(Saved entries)
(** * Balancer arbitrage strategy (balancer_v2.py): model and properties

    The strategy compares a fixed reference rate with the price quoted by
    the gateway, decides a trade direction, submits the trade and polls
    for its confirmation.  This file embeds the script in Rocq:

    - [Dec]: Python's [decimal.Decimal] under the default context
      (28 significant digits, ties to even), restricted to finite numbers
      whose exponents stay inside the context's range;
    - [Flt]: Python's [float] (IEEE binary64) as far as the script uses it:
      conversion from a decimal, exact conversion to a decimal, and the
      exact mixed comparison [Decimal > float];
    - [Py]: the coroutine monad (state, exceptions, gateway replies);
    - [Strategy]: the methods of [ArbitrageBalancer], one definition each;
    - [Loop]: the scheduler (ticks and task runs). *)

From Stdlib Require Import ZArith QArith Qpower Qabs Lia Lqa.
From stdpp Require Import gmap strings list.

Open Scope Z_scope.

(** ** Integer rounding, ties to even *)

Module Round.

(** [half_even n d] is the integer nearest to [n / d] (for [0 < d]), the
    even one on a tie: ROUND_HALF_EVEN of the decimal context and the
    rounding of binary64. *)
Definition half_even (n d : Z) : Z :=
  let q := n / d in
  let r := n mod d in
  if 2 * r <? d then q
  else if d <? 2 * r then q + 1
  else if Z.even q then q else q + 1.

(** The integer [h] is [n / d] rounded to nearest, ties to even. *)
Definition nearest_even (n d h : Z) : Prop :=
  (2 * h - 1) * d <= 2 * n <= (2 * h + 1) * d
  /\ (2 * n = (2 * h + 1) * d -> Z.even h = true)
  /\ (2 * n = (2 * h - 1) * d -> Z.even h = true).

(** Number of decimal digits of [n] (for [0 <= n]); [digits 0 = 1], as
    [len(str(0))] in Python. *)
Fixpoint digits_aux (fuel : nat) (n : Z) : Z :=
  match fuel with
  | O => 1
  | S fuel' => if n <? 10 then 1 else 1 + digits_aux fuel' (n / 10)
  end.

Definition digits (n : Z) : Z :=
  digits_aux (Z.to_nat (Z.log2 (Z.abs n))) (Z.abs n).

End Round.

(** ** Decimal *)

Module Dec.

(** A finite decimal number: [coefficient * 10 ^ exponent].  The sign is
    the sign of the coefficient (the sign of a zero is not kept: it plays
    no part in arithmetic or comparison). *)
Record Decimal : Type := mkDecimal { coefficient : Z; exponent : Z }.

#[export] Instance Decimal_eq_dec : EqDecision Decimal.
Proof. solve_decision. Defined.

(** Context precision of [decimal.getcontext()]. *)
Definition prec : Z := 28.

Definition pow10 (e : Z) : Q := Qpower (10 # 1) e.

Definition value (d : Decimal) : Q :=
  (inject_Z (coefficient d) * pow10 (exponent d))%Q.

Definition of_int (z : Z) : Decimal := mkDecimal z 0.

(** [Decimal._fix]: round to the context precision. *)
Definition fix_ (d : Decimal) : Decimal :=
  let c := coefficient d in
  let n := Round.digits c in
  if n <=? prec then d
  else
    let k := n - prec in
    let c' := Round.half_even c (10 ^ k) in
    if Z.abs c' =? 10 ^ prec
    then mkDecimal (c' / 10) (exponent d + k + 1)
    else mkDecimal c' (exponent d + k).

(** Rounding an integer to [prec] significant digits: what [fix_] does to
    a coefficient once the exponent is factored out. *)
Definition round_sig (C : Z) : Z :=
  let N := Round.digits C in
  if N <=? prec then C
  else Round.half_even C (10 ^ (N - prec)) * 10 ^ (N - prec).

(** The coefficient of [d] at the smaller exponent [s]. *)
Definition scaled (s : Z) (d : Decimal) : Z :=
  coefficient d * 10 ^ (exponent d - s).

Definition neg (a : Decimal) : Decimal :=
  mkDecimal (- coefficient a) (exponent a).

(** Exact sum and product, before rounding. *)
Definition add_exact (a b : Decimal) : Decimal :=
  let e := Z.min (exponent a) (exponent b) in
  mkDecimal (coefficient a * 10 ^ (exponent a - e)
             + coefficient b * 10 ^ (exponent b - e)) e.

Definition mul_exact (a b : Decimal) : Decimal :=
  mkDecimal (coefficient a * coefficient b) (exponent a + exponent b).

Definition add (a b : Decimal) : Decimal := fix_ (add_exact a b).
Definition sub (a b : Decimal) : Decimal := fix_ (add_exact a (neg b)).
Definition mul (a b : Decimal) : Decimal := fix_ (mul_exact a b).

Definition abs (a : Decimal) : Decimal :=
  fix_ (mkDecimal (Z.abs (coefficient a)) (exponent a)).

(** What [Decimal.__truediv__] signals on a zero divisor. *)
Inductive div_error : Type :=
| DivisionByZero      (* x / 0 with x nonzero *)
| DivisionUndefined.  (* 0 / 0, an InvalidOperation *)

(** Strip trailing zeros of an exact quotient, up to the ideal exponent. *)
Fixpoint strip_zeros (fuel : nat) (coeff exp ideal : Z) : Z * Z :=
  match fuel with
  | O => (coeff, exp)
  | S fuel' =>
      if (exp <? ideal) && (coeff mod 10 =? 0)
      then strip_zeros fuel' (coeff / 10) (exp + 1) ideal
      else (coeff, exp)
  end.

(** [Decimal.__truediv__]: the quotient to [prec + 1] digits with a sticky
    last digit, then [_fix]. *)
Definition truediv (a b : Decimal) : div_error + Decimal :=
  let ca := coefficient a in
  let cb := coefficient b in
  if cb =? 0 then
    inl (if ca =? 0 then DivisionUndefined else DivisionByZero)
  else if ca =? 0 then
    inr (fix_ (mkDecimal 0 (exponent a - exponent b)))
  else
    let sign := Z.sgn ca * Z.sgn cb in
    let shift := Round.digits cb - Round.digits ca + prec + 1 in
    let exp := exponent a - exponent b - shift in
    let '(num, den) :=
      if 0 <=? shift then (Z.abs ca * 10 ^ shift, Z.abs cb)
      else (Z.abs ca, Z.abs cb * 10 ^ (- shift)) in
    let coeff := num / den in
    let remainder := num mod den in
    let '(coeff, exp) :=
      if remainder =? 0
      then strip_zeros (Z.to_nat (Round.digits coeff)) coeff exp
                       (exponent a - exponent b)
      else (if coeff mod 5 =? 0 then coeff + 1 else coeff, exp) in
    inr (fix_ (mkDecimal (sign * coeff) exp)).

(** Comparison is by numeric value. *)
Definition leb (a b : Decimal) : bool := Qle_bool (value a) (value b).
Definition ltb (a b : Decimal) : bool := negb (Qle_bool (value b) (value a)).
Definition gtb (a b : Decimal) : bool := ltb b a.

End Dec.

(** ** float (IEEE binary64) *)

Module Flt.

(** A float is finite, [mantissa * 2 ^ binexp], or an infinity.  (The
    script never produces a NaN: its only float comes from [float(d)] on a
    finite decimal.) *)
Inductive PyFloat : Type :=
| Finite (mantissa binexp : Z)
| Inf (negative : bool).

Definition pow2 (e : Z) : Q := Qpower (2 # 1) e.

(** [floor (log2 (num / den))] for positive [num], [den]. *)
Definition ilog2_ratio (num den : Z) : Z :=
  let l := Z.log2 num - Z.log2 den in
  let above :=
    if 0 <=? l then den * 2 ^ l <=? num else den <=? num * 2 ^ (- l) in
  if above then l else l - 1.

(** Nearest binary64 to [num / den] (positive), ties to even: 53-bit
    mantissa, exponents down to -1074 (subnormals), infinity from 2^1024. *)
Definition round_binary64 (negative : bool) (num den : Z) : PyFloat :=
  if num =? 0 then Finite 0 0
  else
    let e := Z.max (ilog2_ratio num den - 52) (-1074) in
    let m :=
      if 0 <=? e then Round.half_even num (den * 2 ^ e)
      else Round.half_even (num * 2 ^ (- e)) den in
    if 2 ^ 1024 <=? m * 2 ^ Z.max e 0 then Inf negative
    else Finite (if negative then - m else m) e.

...

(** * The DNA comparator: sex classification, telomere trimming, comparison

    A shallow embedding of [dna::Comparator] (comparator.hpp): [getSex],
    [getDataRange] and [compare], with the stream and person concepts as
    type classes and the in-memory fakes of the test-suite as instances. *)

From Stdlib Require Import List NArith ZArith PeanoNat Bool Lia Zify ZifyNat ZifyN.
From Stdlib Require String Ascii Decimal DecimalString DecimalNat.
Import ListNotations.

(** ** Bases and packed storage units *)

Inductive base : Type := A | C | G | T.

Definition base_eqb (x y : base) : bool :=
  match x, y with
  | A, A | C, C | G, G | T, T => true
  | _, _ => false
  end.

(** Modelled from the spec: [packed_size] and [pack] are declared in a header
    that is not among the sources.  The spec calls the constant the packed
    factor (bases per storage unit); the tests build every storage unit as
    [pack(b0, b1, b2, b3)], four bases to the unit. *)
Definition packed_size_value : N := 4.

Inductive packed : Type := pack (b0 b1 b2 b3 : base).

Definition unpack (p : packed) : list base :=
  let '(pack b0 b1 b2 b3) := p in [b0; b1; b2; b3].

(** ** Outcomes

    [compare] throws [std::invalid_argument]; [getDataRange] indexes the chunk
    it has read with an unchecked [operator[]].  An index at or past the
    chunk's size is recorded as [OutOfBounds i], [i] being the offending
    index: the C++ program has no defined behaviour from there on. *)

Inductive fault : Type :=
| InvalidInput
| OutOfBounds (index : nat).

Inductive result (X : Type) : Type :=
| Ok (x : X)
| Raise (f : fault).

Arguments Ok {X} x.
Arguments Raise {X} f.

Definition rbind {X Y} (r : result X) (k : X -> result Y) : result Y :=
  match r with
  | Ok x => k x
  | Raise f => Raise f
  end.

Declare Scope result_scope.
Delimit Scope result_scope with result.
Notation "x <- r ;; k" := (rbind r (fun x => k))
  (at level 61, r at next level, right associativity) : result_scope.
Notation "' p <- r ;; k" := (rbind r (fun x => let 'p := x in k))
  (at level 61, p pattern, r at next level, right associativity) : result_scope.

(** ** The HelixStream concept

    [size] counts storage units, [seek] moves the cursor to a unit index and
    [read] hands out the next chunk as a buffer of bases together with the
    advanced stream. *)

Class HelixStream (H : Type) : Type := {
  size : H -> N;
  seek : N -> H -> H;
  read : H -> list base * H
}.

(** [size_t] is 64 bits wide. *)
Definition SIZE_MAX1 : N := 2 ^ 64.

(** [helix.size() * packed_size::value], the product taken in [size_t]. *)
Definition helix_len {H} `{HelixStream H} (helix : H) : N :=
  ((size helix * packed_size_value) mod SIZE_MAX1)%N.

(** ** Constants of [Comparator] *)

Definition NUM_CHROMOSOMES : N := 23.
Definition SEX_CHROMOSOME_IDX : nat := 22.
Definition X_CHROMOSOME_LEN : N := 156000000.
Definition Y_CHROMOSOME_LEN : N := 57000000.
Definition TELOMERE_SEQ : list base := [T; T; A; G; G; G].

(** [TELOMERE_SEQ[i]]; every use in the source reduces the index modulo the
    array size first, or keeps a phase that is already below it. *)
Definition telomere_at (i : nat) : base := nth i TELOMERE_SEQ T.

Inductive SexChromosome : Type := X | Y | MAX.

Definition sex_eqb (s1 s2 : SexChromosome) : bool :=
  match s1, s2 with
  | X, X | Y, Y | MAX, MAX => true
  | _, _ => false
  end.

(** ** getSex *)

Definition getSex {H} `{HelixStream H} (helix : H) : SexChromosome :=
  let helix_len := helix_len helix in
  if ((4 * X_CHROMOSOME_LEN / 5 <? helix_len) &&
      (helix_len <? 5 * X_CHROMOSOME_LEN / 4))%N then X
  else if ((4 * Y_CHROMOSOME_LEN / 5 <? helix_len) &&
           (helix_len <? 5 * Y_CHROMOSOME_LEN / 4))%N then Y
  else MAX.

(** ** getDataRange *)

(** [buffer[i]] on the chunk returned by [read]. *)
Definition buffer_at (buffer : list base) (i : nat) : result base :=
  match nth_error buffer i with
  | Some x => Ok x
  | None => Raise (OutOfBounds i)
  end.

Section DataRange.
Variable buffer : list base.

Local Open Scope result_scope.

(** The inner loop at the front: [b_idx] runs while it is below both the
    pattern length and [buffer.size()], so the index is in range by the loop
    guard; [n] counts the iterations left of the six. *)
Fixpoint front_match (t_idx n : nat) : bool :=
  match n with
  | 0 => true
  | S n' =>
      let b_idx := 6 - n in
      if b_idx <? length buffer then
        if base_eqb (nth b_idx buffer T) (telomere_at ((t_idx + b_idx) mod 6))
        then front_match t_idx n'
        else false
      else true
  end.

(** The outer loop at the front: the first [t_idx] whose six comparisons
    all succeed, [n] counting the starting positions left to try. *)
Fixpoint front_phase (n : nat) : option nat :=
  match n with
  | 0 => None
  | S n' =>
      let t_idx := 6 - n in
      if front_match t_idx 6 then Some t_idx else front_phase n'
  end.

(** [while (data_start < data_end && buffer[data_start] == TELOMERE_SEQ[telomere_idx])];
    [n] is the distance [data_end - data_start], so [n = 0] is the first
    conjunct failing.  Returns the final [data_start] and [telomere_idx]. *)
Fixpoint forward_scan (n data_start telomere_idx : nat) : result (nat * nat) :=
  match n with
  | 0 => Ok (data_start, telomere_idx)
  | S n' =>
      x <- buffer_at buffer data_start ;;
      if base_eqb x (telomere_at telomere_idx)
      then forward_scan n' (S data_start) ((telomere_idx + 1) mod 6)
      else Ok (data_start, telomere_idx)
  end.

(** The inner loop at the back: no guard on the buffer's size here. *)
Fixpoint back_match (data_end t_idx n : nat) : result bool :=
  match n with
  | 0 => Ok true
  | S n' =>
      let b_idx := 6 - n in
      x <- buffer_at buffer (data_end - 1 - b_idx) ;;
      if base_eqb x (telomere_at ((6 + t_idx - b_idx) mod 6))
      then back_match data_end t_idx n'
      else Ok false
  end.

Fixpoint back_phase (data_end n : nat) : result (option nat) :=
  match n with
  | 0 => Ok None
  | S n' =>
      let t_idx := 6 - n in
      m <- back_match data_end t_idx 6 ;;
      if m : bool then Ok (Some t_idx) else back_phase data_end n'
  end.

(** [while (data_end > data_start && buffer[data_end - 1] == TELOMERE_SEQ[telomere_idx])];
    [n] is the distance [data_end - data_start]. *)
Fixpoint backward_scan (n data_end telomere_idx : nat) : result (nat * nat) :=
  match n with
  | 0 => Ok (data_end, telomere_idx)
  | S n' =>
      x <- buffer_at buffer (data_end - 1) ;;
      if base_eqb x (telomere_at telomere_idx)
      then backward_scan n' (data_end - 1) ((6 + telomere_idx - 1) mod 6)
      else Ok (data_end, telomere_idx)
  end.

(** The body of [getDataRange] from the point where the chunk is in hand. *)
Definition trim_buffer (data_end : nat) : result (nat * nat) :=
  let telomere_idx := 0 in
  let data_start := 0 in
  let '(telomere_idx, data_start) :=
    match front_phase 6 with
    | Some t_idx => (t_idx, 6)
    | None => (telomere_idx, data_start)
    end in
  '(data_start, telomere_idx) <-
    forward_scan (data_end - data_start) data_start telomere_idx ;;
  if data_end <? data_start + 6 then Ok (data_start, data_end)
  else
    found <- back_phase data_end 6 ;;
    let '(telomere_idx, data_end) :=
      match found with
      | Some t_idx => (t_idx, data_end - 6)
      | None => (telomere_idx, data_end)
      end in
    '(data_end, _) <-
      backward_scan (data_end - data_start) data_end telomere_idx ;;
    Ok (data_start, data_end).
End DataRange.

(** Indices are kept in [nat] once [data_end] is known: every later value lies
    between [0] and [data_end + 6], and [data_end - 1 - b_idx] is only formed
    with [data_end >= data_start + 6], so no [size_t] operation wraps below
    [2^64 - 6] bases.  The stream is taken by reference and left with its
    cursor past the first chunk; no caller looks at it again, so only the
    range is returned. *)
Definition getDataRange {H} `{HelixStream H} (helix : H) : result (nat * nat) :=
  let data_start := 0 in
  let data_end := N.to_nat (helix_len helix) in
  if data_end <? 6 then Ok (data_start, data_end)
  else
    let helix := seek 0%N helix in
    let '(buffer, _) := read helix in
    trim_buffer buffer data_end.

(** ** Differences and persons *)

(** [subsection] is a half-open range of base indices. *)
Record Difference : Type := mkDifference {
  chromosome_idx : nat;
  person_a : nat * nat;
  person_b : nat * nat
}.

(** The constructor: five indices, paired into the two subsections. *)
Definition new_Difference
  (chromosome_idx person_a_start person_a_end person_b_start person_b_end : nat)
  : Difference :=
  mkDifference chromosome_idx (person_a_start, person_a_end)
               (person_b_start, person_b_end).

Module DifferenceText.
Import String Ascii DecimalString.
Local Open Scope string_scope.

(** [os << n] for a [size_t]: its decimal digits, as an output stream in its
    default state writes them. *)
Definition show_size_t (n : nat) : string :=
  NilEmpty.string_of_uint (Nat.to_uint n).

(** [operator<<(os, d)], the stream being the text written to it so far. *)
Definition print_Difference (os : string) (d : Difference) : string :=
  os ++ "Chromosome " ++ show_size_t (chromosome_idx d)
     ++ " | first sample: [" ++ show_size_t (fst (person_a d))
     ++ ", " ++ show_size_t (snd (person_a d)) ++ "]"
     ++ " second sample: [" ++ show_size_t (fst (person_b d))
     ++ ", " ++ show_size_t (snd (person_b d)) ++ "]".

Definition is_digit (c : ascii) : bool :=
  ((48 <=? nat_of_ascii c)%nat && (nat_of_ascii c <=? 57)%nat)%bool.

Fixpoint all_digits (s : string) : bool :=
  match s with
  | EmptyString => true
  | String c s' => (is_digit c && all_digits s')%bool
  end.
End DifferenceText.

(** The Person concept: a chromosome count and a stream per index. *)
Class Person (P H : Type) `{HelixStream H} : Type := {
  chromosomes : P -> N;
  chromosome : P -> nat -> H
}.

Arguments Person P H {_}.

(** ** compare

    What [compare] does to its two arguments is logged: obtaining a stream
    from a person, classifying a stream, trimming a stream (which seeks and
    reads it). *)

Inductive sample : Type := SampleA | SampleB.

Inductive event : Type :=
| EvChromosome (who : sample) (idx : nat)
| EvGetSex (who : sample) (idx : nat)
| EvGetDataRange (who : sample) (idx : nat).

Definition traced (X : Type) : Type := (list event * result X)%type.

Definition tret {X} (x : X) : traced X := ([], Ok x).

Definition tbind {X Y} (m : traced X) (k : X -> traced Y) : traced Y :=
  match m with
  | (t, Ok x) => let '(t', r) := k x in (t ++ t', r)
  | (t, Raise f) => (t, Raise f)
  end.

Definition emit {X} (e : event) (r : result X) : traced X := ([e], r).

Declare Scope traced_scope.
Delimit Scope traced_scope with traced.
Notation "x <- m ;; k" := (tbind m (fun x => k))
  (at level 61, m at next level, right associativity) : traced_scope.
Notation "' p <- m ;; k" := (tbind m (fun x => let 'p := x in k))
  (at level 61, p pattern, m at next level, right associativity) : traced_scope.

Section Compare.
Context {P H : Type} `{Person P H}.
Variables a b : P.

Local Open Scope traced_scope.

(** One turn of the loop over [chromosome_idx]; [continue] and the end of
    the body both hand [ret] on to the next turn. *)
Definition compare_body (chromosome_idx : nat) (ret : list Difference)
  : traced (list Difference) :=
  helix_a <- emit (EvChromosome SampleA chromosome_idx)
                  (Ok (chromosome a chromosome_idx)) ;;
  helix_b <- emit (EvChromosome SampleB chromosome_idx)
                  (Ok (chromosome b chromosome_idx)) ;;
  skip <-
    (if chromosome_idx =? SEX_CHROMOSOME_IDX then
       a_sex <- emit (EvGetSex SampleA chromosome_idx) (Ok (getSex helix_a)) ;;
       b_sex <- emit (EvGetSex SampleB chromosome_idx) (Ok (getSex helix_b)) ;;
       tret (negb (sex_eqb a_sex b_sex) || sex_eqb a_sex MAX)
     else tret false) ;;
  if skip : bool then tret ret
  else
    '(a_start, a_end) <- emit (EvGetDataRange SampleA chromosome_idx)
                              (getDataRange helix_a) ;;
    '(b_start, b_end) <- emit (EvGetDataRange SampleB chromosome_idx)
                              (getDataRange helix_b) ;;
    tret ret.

==

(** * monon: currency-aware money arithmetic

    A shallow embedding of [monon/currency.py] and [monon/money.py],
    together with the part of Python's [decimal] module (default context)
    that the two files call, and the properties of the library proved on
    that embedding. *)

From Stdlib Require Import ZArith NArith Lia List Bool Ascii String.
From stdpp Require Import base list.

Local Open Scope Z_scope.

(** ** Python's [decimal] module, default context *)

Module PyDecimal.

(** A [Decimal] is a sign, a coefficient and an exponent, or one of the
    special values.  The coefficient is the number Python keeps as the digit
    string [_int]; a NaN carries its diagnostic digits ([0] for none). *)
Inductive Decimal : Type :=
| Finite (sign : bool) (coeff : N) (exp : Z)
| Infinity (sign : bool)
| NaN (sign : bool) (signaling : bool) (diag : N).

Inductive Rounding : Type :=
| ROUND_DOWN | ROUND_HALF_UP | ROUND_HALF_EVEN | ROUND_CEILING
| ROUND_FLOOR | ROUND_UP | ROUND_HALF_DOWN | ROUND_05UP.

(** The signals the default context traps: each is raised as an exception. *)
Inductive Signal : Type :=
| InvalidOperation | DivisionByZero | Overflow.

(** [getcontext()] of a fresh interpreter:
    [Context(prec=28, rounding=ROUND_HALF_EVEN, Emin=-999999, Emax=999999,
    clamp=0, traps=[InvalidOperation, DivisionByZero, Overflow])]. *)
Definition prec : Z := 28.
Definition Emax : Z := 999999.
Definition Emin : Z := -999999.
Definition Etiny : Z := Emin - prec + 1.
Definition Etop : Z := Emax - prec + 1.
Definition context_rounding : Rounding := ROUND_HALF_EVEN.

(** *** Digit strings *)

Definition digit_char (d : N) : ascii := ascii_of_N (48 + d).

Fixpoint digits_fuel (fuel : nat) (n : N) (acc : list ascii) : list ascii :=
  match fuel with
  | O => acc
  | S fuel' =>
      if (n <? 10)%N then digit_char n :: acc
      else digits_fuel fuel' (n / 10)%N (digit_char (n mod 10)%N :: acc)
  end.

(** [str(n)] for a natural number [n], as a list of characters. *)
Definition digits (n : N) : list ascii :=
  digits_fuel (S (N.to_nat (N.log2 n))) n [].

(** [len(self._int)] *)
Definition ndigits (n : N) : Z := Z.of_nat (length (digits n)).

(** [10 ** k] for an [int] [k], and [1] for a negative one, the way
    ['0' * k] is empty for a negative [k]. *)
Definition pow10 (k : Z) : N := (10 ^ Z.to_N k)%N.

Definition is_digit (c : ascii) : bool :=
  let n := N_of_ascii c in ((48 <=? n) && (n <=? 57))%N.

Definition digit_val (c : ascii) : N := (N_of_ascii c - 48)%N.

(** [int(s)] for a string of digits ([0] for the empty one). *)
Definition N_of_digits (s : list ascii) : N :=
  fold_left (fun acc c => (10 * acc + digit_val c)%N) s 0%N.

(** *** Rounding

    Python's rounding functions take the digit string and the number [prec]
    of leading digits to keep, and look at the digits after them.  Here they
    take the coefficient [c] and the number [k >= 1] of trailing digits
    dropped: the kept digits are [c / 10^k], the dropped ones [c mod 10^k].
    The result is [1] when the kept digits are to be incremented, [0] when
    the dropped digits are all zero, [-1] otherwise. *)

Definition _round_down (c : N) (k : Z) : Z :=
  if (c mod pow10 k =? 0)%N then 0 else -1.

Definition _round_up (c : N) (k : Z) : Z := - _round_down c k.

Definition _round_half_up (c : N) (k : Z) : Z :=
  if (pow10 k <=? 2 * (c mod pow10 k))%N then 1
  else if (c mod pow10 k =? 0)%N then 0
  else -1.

Your goal: All lines above from the one with "match m with" to the one with "the body both", inclusive, should be copied exactly, and no other lines.

Answer to this problem:
  match m with
  | (t, Ok x) => let '(t', r) := k x in (t ++ t', r)
  | (t, Raise f) => (t, Raise f)
  end.

Definition emit {X} (e : event) (r : result X) : traced X := ([e], r).

Declare Scope traced_scope.
Delimit Scope traced_scope with traced.
Notation "x <- m ;; k" := (tbind m (fun x => k))
  (at level 61, m at next level, right associativity) : traced_scope.
Notation "' p <- m ;; k" := (tbind m (fun x => let 'p := x in k))
  (at level 61, p pattern, m at next level, right associativity) : traced_scope.

Section Compare.
Context {P H : Type} `{Person P H}.
Variables a b : P.

Local Open Scope traced_scope.

(** One turn of the loop over [chromosome_idx]; [continue] and the end of
    the body both hand [ret] on to the next turn. *)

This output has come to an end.